*** Opening of MATERIAL TO PROCESS ***

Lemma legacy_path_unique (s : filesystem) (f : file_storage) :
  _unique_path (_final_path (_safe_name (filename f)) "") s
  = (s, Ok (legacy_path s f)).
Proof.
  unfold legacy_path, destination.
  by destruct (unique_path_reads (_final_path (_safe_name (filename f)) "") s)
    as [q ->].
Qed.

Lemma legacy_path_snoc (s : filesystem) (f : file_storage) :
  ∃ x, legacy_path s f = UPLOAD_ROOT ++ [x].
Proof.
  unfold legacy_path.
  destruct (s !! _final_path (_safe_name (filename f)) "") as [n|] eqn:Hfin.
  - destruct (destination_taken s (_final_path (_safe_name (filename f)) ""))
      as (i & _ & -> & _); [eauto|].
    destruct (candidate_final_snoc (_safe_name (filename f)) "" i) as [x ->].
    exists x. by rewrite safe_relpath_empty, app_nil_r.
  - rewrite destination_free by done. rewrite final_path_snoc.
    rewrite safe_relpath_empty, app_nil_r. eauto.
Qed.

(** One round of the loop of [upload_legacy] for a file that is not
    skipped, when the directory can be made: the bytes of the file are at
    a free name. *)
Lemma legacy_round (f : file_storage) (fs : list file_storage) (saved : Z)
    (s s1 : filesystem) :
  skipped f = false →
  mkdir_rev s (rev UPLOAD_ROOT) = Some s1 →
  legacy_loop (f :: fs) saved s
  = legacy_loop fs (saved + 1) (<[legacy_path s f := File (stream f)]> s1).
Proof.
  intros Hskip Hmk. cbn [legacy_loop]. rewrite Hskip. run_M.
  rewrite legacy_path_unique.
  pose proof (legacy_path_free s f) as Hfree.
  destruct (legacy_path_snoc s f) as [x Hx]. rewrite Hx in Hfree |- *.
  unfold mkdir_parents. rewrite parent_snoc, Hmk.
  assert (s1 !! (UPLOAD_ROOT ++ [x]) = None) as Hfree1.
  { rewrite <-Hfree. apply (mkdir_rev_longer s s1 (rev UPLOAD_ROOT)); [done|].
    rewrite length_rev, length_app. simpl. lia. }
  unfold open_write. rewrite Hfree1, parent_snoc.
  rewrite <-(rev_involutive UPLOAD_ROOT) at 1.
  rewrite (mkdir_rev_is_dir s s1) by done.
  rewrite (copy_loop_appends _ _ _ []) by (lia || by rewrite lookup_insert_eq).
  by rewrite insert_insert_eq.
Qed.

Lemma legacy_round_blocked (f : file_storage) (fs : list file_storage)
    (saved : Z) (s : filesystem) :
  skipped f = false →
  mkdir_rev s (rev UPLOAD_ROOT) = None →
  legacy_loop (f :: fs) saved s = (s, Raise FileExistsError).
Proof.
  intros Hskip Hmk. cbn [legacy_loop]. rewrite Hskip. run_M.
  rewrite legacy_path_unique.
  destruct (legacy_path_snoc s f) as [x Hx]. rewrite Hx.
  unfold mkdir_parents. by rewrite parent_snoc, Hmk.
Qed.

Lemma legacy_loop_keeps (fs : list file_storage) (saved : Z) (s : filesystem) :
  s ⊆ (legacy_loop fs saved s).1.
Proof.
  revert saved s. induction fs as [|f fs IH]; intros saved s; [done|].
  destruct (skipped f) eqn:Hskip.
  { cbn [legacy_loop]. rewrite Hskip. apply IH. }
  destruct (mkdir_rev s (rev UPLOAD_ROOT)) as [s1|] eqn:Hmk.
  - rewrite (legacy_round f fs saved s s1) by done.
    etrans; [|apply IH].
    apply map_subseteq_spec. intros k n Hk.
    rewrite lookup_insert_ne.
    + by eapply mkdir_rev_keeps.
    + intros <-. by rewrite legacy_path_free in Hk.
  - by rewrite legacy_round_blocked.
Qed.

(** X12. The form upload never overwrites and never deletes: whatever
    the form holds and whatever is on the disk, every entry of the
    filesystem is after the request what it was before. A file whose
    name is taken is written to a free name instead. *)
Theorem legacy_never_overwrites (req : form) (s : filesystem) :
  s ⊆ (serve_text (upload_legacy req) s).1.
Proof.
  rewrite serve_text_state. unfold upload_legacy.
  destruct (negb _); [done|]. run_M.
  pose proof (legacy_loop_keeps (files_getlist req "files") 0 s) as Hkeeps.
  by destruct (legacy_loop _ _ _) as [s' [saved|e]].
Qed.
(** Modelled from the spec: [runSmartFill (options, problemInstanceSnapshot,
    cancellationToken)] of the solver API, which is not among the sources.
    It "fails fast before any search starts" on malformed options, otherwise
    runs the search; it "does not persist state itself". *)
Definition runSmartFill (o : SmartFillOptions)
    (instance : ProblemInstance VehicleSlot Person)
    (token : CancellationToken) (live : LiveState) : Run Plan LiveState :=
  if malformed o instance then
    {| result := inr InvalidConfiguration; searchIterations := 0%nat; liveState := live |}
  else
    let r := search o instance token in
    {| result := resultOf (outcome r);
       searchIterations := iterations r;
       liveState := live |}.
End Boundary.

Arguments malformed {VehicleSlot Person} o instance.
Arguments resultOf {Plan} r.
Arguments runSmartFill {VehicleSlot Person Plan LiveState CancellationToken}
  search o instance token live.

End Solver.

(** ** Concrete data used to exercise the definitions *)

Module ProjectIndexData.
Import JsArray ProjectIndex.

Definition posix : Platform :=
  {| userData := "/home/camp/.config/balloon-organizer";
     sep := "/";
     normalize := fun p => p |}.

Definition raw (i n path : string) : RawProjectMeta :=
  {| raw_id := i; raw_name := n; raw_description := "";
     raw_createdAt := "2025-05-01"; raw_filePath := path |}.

*** Close of MATERIAL TO PROCESS ***

**TO DO:** Your task is to reproduce the records in full, without any alteration.

**ANSWER SECTION:**
Lemma legacy_path_unique (s : filesystem) (f : file_storage) :
  _unique_path (_final_path (_safe_name (filename f)) "") s
  = (s, Ok (legacy_path s f)).
Proof.
  unfold legacy_path, destination.
  by destruct (unique_path_reads (_final_path (_safe_name (filename f)) "") s)
    as [q ->].
Qed.

Lemma legacy_path_snoc (s : filesystem) (f : file_storage) :
  ∃ x, legacy_path s f = UPLOAD_ROOT ++ [x].
Proof.
  unfold legacy_path.
  destruct (s !! _final_path (_safe_name (filename f)) "") as [n|] eqn:Hfin.
  - destruct (destination_taken s (_final_path (_safe_name (filename f)) ""))
      as (i & _ & -> & _); [eauto|].
    destruct (candidate_final_snoc (_safe_name (filename f)) "" i) as [x ->].
    exists x. by rewrite safe_relpath_empty, app_nil_r.
  - rewrite destination_free by done. rewrite final_path_snoc.
    rewrite safe_relpath_empty, app_nil_r. eauto.
Qed.

(** One round of the loop of [upload_legacy] for a file that is not
    skipped, when the directory can be made: the bytes of the file are at
    a free name. *)
Lemma legacy_round (f : file_storage) (fs : list file_storage) (saved : Z)
    (s s1 : filesystem) :
  skipped f = false →
  mkdir_rev s (rev UPLOAD_ROOT) = Some s1 →
  legacy_loop (f :: fs) saved s
  = legacy_loop fs (saved + 1) (<[legacy_path s f := File (stream f)]> s1).
Proof.
  intros Hskip Hmk. cbn [legacy_loop]. rewrite Hskip. run_M.
  rewrite legacy_path_unique.
  pose proof (legacy_path_free s f) as Hfree.
  destruct (legacy_path_snoc s f) as [x Hx]. rewrite Hx in Hfree |- *.
  unfold mkdir_parents. rewrite parent_snoc, Hmk.
  assert (s1 !! (UPLOAD_ROOT ++ [x]) = None) as Hfree1.
  { rewrite <-Hfree. apply (mkdir_rev_longer s s1 (rev UPLOAD_ROOT)); [done|].
    rewrite length_rev, length_app. simpl. lia. }
  unfold open_write. rewrite Hfree1, parent_snoc.
  rewrite <-(rev_involutive UPLOAD_ROOT) at 1.
  rewrite (mkdir_rev_is_dir s s1) by done.
  rewrite (copy_loop_appends _ _ _ []) by (lia || by rewrite lookup_insert_eq).
  by rewrite insert_insert_eq.
Qed.

Lemma legacy_round_blocked (f : file_storage) (fs : list file_storage)
    (saved : Z) (s : filesystem) :
  skipped f = false →
  mkdir_rev s (rev UPLOAD_ROOT) = None →
  legacy_loop (f :: fs) saved s = (s, Raise FileExistsError).
Proof.
  intros Hskip Hmk. cbn [legacy_loop]. rewrite Hskip. run_M.
  rewrite legacy_path_unique.
  destruct (legacy_path_snoc s f) as [x Hx]. rewrite Hx.
  unfold mkdir_parents. by rewrite parent_snoc, Hmk.
Qed.

Lemma legacy_loop_keeps (fs : list file_storage) (saved : Z) (s : filesystem) :
  s ⊆ (legacy_loop fs saved s).1.
Proof.
  revert saved s. induction fs as [|f fs IH]; intros saved s; [done|].
  destruct (skipped f) eqn:Hskip.
  { cbn [legacy_loop]. rewrite Hskip. apply IH. }
  destruct (mkdir_rev s (rev UPLOAD_ROOT)) as [s1|] eqn:Hmk.
  - rewrite (legacy_round f fs saved s s1) by done.
    etrans; [|apply IH].
    apply map_subseteq_spec. intros k n Hk.
    rewrite lookup_insert_ne.
    + by eapply mkdir_rev_keeps.
    + intros <-. by rewrite legacy_path_free in Hk.
  - by rewrite legacy_round_blocked.
Qed.

(** X12. The form upload never overwrites and never deletes: whatever
    the form holds and whatever is on the disk, every entry of the
    filesystem is after the request what it was before. A file whose
    name is taken is written to a free name instead. *)
Theorem legacy_never_overwrites (req : form) (s : filesystem) :
  s ⊆ (serve_text (upload_legacy req) s).1.
Proof.
  rewrite serve_text_state. unfold upload_legacy.
  destruct (negb _); [done|]. run_M.
  pose proof (legacy_loop_keeps (files_getlist req "files") 0 s) as Hkeeps.
  by destruct (legacy_loop _ _ _) as [s' [saved|e]].
Qed.
(** Modelled from the spec: [runSmartFill (options, problemInstanceSnapshot,
    cancellationToken)] of the solver API, which is not among the sources.
    It "fails fast before any search starts" on malformed options, otherwise
    runs the search; it "does not persist state itself". *)
Definition runSmartFill (o : SmartFillOptions)
    (instance : ProblemInstance VehicleSlot Person)
    (token : CancellationToken) (live : LiveState) : Run Plan LiveState :=
  if malformed o instance then
    {| result := inr InvalidConfiguration; searchIterations := 0%nat; liveState := live |}
  else
    let r := search o instance token in
    {| result := resultOf (outcome r);
       searchIterations := iterations r;
       liveState := live |}.
End Boundary.

Arguments malformed {VehicleSlot Person} o instance.
Arguments resultOf {Plan} r.
Arguments runSmartFill {VehicleSlot Person Plan LiveState CancellationToken}
  search o instance token live.

End Solver.

(** ** Concrete data used to exercise the definitions *)

Module ProjectIndexData.
Import JsArray ProjectIndex.

Definition posix : Platform :=
  {| userData := "/home/camp/.config/balloon-organizer";
     sep := "/";
     normalize := fun p => p |}.

Definition raw (i n path : string) : RawProjectMeta :=
  {| raw_id := i; raw_name := n; raw_description := "";
     raw_createdAt := "2025-05-01"; raw_filePath := path |}.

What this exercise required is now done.